I've been saying goodbye to my beautiful valley for about two months now. We had the option of moving in September, but my husband, because he's a kind and thoughtful man and he knows his wife's heart, postponed the move for me to see the fall color in my valley.
Isn't he wonderful?
But it's not just the natural beauty, we've fallen in love with. It's also the slower, country pace. Though it's growing to be rather a big town, with a population of over 16,000, Montrose still has a small town heart. One day I watched rush hour traffic come to a dead stop on the main road through town, the highway that connects the rest of the world with Telluride, in fact. A little old man had inadvertently stranded himself on the center median, as he was very slowly crossing from the grocery store. He was not even at an intersection, but traffic stopped for him. Not a horn was honked. In fact, many people smiled and waved at him as they proceeded past him after he'd crossed.
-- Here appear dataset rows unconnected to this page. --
(* ===== verification/PathText.v ===== *)
(** * Repository-path text

    Models [crates/repowitness-application/src/repository_path_text.rs]: the
    canonical [rwp1:h:] uppercase-Base16 scalar of a repository path, with its
    encoded and decoded bounds. *)

From Stdlib Require Import ZArith Lia ZifyBool.
From Stdlib Require Import Strings.Byte.
From stdpp Require Import base numbers list.
From S2P Require Import Prelude Ordering RepositoryPath.

Open Scope Z_scope.

Definition PREFIX : bytes := b_of "rwp1:h:".
Definition BASE16_UPPER : bytes := b_of "0123456789ABCDEF".

Inductive RepositoryPathTextError :=
| EncodedByteCountNotRepresentable
| EncodedLengthNotRepresentable
| EncodedLimitExceeded (actual limit : Z)
| InvalidTag
| EmptyPayload
| OddPayloadLength
| NonCanonicalBase16
| DecodedLengthNotRepresentable
| InvalidRepositoryPath (error : RepositoryPathError).

#[export] Instance RepositoryPathTextError_eq_dec : EqDecision RepositoryPathTextError.
Proof. solve_decision. Defined.

(** [RepositoryPathTextV1]: the scalar and its encoded byte count. *)
Record RepositoryPathTextV1 := {
  encoded : bytes;
  encoded_byte_count : Z;
}.

Definition text_byte_count (text : bytes) : result RepositoryPathTextError Z :=
  ok_or (u64_of_len (length text)) EncodedByteCountNotRepresentable.

(** [usize] is 64 bits wide, so its checked arithmetic is that of [u64]. *)
Definition encoded_length (p : RepositoryPath) : result RepositoryPathTextError Z :=
  payload_length ← ok_or (u64_checked_mul (Z.of_nat (length (path_bytes p))) 2)
                         EncodedLengthNotRepresentable;
  ok_or (u64_checked_add (Z.of_nat (length PREFIX)) payload_length) EncodedLengthNotRepresentable.

Definition enforce_encoded_limit (actual limit : Z) : result RepositoryPathTextError () :=
  reject_if (limit <? actual) (EncodedLimitExceeded actual limit).

Definition encode_nibble (n : N) : byte := nth (N.to_nat n) BASE16_UPPER x00.

Definition encode_byte (b : byte) : bytes :=
  [encode_nibble (N.shiftr (Byte.to_N b) 4); encode_nibble (N.land (Byte.to_N b) 15)].

Definition encode (p : RepositoryPath) (limit : Z)
    : result RepositoryPathTextError RepositoryPathTextV1 :=
  count ← encoded_length p;
  enforce_encoded_limit count limit;;
  Ok {| encoded := PREFIX ++ flat_map encode_byte (path_bytes p); encoded_byte_count := count |}.

Definition decode_nibble (b : byte) : option N :=
  let n := Byte.to_N b in
  if ((48 <=? n) && (n <=? 57))%N then Some (n - 48)%N
  else if ((65 <=? n) && (n <=? 70))%N then Some (n - 65 + 10)%N
  else None.

(** [(high << 4) | low] on [u8]. *)
Definition join_nibbles (high low : N) : byte :=
  match Byte.of_N (N.lor (N.shiftl high 4) low mod 256) with Some b => b | None => x00 end.

(** The loop over [chunks_exact(2)]. *)
Fixpoint decode_pairs (payload : bytes) : result RepositoryPathTextError bytes :=
  match payload with
  | h :: l :: rest =>
      high ← ok_or (decode_nibble h) NonCanonicalBase16;
      low ← ok_or (decode_nibble l) NonCanonicalBase16;
      bs ← decode_pairs rest;
      Ok (join_nibbles high low :: bs)
  | _ => Ok []
  end.

Definition decode (text : bytes) (encoded_limit : Z) (path_limits : RepositoryPathLimits)
    : result RepositoryPathTextError RepositoryPath :=
  count ← text_byte_count text;
  enforce_encoded_limit count encoded_limit;;
  payload ← ok_or (strip_prefix PREFIX text) InvalidTag;
  reject_if (bool_decide (payload = [])) EmptyPayload;;
  reject_if (negb (Nat.even (length payload))) OddPayloadLength;;
  decoded_count ← ok_or (u64_of_len (length payload / 2)) DecodedLengthNotRepresentable;
  reject_if (max_bytes path_limits <? decoded_count)
    (InvalidRepositoryPath (ByteLimitExceeded decoded_count (max_bytes path_limits)));;
  decoded ← decode_pairs payload;
  map_err InvalidRepositoryPath (try_from_vec decoded path_limits).

(** ** Nibbles and bytes

    There are 256 bytes, so facts about one byte are checked by cases. *)

Definition nibbles : list N := map N.of_nat (seq 0 16).

Lemma elem_of_nibbles n : (n < 16)%N → n ∈ nibbles.
Proof.
  intros Hn. unfold nibbles. apply list_elem_of_fmap. exists (N.to_nat n).
  split; [by rewrite N2Nat.id|]. apply elem_of_seq. lia.
Qed.

Lemma decode_encode_byte b :
  ∃ h l, encode_byte b = [h; l] ∧
    match decode_nibble h, decode_nibble l with
    | Some high, Some low => join_nibbles high low = b
    | _, _ => False
    end.
Proof. exists (encode_nibble (N.shiftr (Byte.to_N b) 4)), (encode_nibble (N.land (Byte.to_N b) 15)).
  split; [done|]. destruct b; vm_compute; reflexivity. Qed.

Lemma encode_decode_nibble b n : decode_nibble b = Some n → encode_nibble n = b ∧ (n < 16)%N.
Proof. destruct b; vm_compute; intros H; try discriminate H; injection H as <-; by split. Qed.

Lemma encode_join_nibbles h l high low :
  decode_nibble h = Some high → decode_nibble l = Some low →
  encode_byte (join_nibbles high low) = [h; l].
Proof.
  intros H1%encode_decode_nibble H2%encode_decode_nibble.
  destruct H1 as [<- H1], H2 as [<- H2].
  assert (high ∈ nibbles) as Hh by by apply elem_of_nibbles.
  assert (low ∈ nibbles) as Hl by by apply elem_of_nibbles. clear H1 H2.
  revert high low Hh Hl.
  assert (Forall (λ h, Forall (λ l, encode_byte (join_nibbles h l) = [encode_nibble h; encode_nibble l])
    nibbles) nibbles) as Hall by (apply (bool_decide_unpack _); vm_compute; exact I).
  intros high low Hh Hl. rewrite Forall_forall in Hall. specialize (Hall _ Hh).
  rewrite Forall_forall in Hall. by apply Hall.
Qed.

(** Two encoded bytes compare as the bytes do: uppercase Base16 is order-preserving. *)
Definition nibble_order_table : bool :=
  forallb (λ a, forallb (λ b,
    match cmp (encode_nibble a) (encode_nibble b), N.compare a b with
    | Eq, Eq | Lt, Lt | Gt, Gt => true
    | _, _ => false
    end) nibbles) nibbles.

Lemma encode_nibble_cmp a b :
  (a < 16)%N → (b < 16)%N → cmp (encode_nibble a) (encode_nibble b) = N.compare a b.
Proof.
  intros Ha Hb. assert (nibble_order_table = true) as H by (vm_compute; reflexivity).
  unfold nibble_order_table in H. rewrite forallb_forall in H.
  specialize (H a). rewrite <- list_elem_of_In in H.
  specialize (H (elem_of_nibbles a Ha)). rewrite forallb_forall in H.
  specialize (H b). rewrite <- list_elem_of_In in H.
  specialize (H (elem_of_nibbles b Hb)).
  by destruct (cmp _ _), (N.compare a b).
Qed.

Lemma nibbles_of_byte b :
  Byte.to_N b = (16 * N.shiftr (Byte.to_N b) 4 + N.land (Byte.to_N b) 15)%N ∧
  (N.shiftr (Byte.to_N b) 4 < 16)%N ∧ (N.land (Byte.to_N b) 15 < 16)%N.
Proof. by destruct b. Qed.

Lemma encode_byte_cmp a b xs ys :
  list_cmp (encode_byte a ++ xs) (encode_byte b ++ ys) = then_with (cmp a b) (list_cmp xs ys).
Proof.
  unfold encode_byte; simpl.
  destruct (nibbles_of_byte a) as (Ha & Ha1 & Ha2), (nibbles_of_byte b) as (Hb & Hb1 & Hb2).
  rewrite !encode_nibble_cmp by done.
  assert (cmp a b = N.compare (Byte.to_N a) (Byte.to_N b)) as ->.
  { unfold cmp, byte_ord, ord_by, cmp, Z_ord, byte_rank. by rewrite N2Z.inj_compare. }
  assert (N.compare (Byte.to_N a) (Byte.to_N b) =
    N.compare (16 * N.shiftr (Byte.to_N a) 4 + N.land (Byte.to_N a) 15)
              (16 * N.shiftr (Byte.to_N b) 4 + N.land (Byte.to_N b) 15)) as ->.
  { by rewrite <- Ha, <- Hb. }
  clear Ha Hb. revert Ha1 Ha2 Hb1 Hb2. generalize (N.shiftr (Byte.to_N a) 4), (N.land (Byte.to_N a) 15),
    (N.shiftr (Byte.to_N b) 4), (N.land (Byte.to_N b) 15). intros h1 l1 h2 l2 ????.
  destruct (N.compare_spec h1 h2), (N.compare_spec l1 l2),
    (N.compare_spec (16 * h1 + l1) (16 * h2 + l2)); simpl; try done; lia.
Qed.

Lemma encode_payload_cmp xs ys :
  list_cmp (flat_map encode_byte xs) (flat_map encode_byte ys) = list_cmp xs ys.
Proof.
  revert ys. induction xs as [|a xs IH]; intros [|b ys]; try done.
  change (list_cmp (encode_byte a ++ flat_map encode_byte xs)
    (encode_byte b ++ flat_map encode_byte ys) = then_with (cmp a b) (list_cmp xs ys)).
  by rewrite encode_byte_cmp, IH.
Qed.

Lemma prefix_cmp p xs ys : list_cmp (p ++ xs) (p ++ ys) = list_cmp xs ys.
Proof. induction p as [|b p IH]; simpl; [done|]. by rewrite cmp_refl. Qed.

(** ** The codec *)

Lemma length_flat_map_encode bs : length (flat_map encode_byte bs) = (2 * length bs)%nat.
Proof. induction bs as [|b bs IH]; [done|]. cbn [flat_map]. rewrite length_app, IH. simpl. lia. Qed.

Lemma decode_encode_payload bs : decode_pairs (flat_map encode_byte bs) = Ok bs.
Proof.
  induction bs as [|b bs IH]; [done|].
  destruct (decode_encode_byte b) as (h & l & Hb & Hn). cbn [flat_map]. rewrite Hb. simpl.
  destruct (decode_nibble h), (decode_nibble l); try done. simpl.
  rewrite IH. simpl. by rewrite Hn.
Qed.

Lemma pair_ind {A} (P : list A → Prop) :
  P [] → (∀ x, P [x]) → (∀ x y l, P l → P (x :: y :: l)) → ∀ l, P l.
Proof.
  intros H0 H1 H2. assert (∀ l, P l ∧ ∀ x, P (x :: l)) as H; [|intros l; apply H].
  induction l as [|y l [IH1 IH2]]; split; auto.
Qed.

Lemma encode_decode_payload payload bs :
  Nat.even (length payload) = true → decode_pairs payload = Ok bs →
  flat_map encode_byte bs = payload.
Proof.
  revert bs. induction payload as [|x|h l payload IH] using pair_ind; intros bs Hev Hd.
  - by injection Hd as <-.
  - done.
  - simpl in Hd. inv_ok. cbn [flat_map]. rewrite (encode_join_nibbles h l) by done.
    simpl. do 2 f_equal. by apply IH.
Qed.

Lemma strip_prefix_app p xs : strip_prefix p (p ++ xs) = Some xs.
Proof. induction p as [|b p IH]; [done|]. simpl. by rewrite bool_decide_true. Qed.

Lemma encode_Ok p limit t :
  encode p limit = Ok t ↔
  t = {| encoded := PREFIX ++ flat_map encode_byte (path_bytes p);
         encoded_byte_count := 7 + 2 * Z.of_nat (length (path_bytes p)) |} ∧
  7 + 2 * Z.of_nat (length (path_bytes p)) ≤ Z.min limit u64_max.
Proof.
  unfold encode, encoded_length, enforce_encoded_limit, u64_checked_add, u64_checked_mul.
  change (Z.of_nat (length PREFIX)) with 7. split.
  - intros H. inv_ok. split; [|lia]. do 2 f_equal; lia.
  - intros [-> H]. rewrite checked_in by lia. simpl. rewrite checked_in by lia. simpl.
    unfold reject_if. rewrite (proj2 (Z.ltb_ge _ _)) by lia. simpl. do 2 f_equal; lia.
Qed.

(** What an accepted text is: the tag followed by the Base16 of an accepted path. *)
Lemma decode_Ok text encoded_limit limits p :
  decode text encoded_limit limits = Ok p →
  text = PREFIX ++ flat_map encode_byte (path_bytes p) ∧
  Z.of_nat (length text) ≤ Z.min encoded_limit u64_max ∧
  try_from_bytes (path_bytes p) limits = Ok p.
Proof.
  unfold decode, text_byte_count, enforce_encoded_limit, map_err, u64_of_len. intros H. inv_ok.
  fwd (proj1 (strip_prefix_Some _ _ _)) as ->.
  match goal with H : try_from_vec ?bs _ = Ok _ |- _ =>
    pose proof (try_from_bytes_wf _ _ _ H) as (_ & Hb & _) end.
  match goal with H : decode_pairs _ = Ok _ |- _ => apply encode_decode_payload in H as Hp end.
  2: { by apply negb_false_iff. }
  subst. split; [done|]. split; [lia|]. done.
Qed.

Lemma decode_complete p encoded_limit limits :
  try_from_bytes (path_bytes p) limits = Ok p →
  7 + 2 * Z.of_nat (length (path_bytes p)) ≤ Z.min encoded_limit u64_max →
  decode (PREFIX ++ flat_map encode_byte (path_bytes p)) encoded_limit limits = Ok p.
Proof.
  intros Hp Hl. pose proof (try_from_bytes_wf _ _ _ Hp) as ([Hwf _ _ _] & _ & [Hb _]).
  unfold decode, text_byte_count, enforce_encoded_limit, u64_of_len.
  rewrite length_app, length_flat_map_encode. change (length PREFIX) with 7%nat.
  rewrite checked_in by lia. rstep.
  rewrite (proj2 (Z.ltb_ge _ _)) by lia. rstep.
  rewrite strip_prefix_app. rstep. rewrite length_flat_map_encode.
  rewrite bool_decide_false; rstep.
  2: { intros Hnil%(f_equal length). rewrite length_flat_map_encode in Hnil. simpl in Hnil.
       unfold components in Hwf. destruct (path_bytes p); [|simpl in Hnil; lia].
       simpl in Hwf. inversion_clear Hwf as [|? ? [Hne _] _]. done. }
  replace (Nat.even (2 * length (path_bytes p))) with true
    by (symmetry; apply Nat.even_spec; by eexists). rstep.
  replace ((2 * length (path_bytes p)) `div` 2)%nat with (length (path_bytes p))
    by (symmetry; rewrite Nat.mul_comm; by apply Nat.div_mul).
  rewrite checked_in by lia. rstep.
  rewrite (proj2 (Z.ltb_ge _ _)) by lia. rstep.
  rewrite decode_encode_payload. rstep. by rewrite try_from_vec_bytes, Hp.
Qed.

(** ** Properties *)

(** A path that fits the bounds encodes, and the encoded scalar decodes to the very
    same path under any limits the path was admitted with. *)
Theorem decode_encode p limit limits t :
  try_from_bytes (path_bytes p) limits = Ok p → encode p limit = Ok t →
  decode (encoded t) limit limits = Ok p ∧
  encoded_byte_count t = Z.of_nat (length (encoded t)).
Proof.
  intros Hp [-> Hl]%encode_Ok. split; [by apply decode_complete|].
  cbn [encoded encoded_byte_count]. rewrite length_app, length_flat_map_encode.
  change (length PREFIX) with 7%nat. lia.
Qed.

(** The scalar is canonical: a text that decodes is exactly the encoding of the path
    it decodes to, so lowercase digits, other tags and re-encodings are all refused. *)
Theorem encode_decode text limit limits p :
  decode text limit limits = Ok p →
  ∃ t, encode p limit = Ok t ∧ encoded t = text ∧ wf p.
Proof.
  intros (Ht & Hl & Hp)%decode_Ok. eexists. split; [|split].
  - apply encode_Ok. split; [done|]. rewrite Ht, length_app, length_flat_map_encode in Hl.
    change (length PREFIX) with 7%nat in Hl. lia.
  - done.
  - by eapply try_from_bytes_wf.
Qed.

(** Scalars sort as the paths do: comparing two encodings bytewise gives the
    repository order of the paths, and in particular equal scalars mean equal paths. *)
Theorem encode_order p q limit tp tq :
  encode p limit = Ok tp → encode q limit = Ok tq →
  cmp (encoded tp) (encoded tq) = path_cmp p q.
Proof.
  intros [-> _]%encode_Ok [-> _]%encode_Ok. cbn [encoded]. unfold path_cmp, cmp, list_ord.
  rewrite (prefix_cmp PREFIX). apply encode_payload_cmp.
Qed.

(** ** Witnesses *)

Definition example_path : RepositoryPath :=
  {| path_bytes := b_of "src/lib.rs"; byte_count := 10; component_count := 2 |}.
Definition example_text : RepositoryPathTextV1 :=
  {| encoded := b_of "rwp1:h:7372632F6C69622E7273"; encoded_byte_count := 27 |}.

Lemma decode_encode_witness :
  decode (encoded example_text) 64 example_limits = Ok example_path ∧ 27 = 27.
Proof. apply (decode_encode example_path 64 example_limits example_text); reflexivity. Defined.

Lemma encode_decode_witness :
  ∃ t, encode example_path 64 = Ok t ∧ encoded t = b_of "rwp1:h:7372632F6C69622E7273" ∧ wf example_path.
Proof. apply (encode_decode (b_of "rwp1:h:7372632F6C69622E7273") 64 example_limits). reflexivity. Defined.

Lemma encode_order_witness :
  cmp (b_of "rwp1:h:7372632F6C69622E7273") (b_of "rwp1:h:7372632F6C69622E7274") = Lt.
Proof.
  apply (encode_order example_path
    {| path_bytes := b_of "src/lib.rt"; byte_count := 10; component_count := 2 |} 64 example_text
    {| encoded := b_of "rwp1:h:7372632F6C69622E7274"; encoded_byte_count := 27 |}); reflexivity.
Defined.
You understand, I grew up in the suburbs of large cities where this would never have happened. It brought tears to my eyes. I half expected Norman Rockwell to appear with his pipe on the steps of the courthouse across the way.
Our teaching sisters. We'll miss them so much! And our sweet little chapel with the cherubs all over the altar. And the school children at weekday Mass in their neat blue-plaid uniforms and navy blue berets. And the friends we've made here.
We'll be back, if nothing else, just to vacation and see our friends. We hope to retire here someday, if God wills it. But right now, He's got His hand on our backs and is moving us back over the mountains to the farm. There must be something important there that He wants us to do, or that He wants to do for us. You just never know.
And if He wants it, it's good. That's the only thing we can rely on in this life.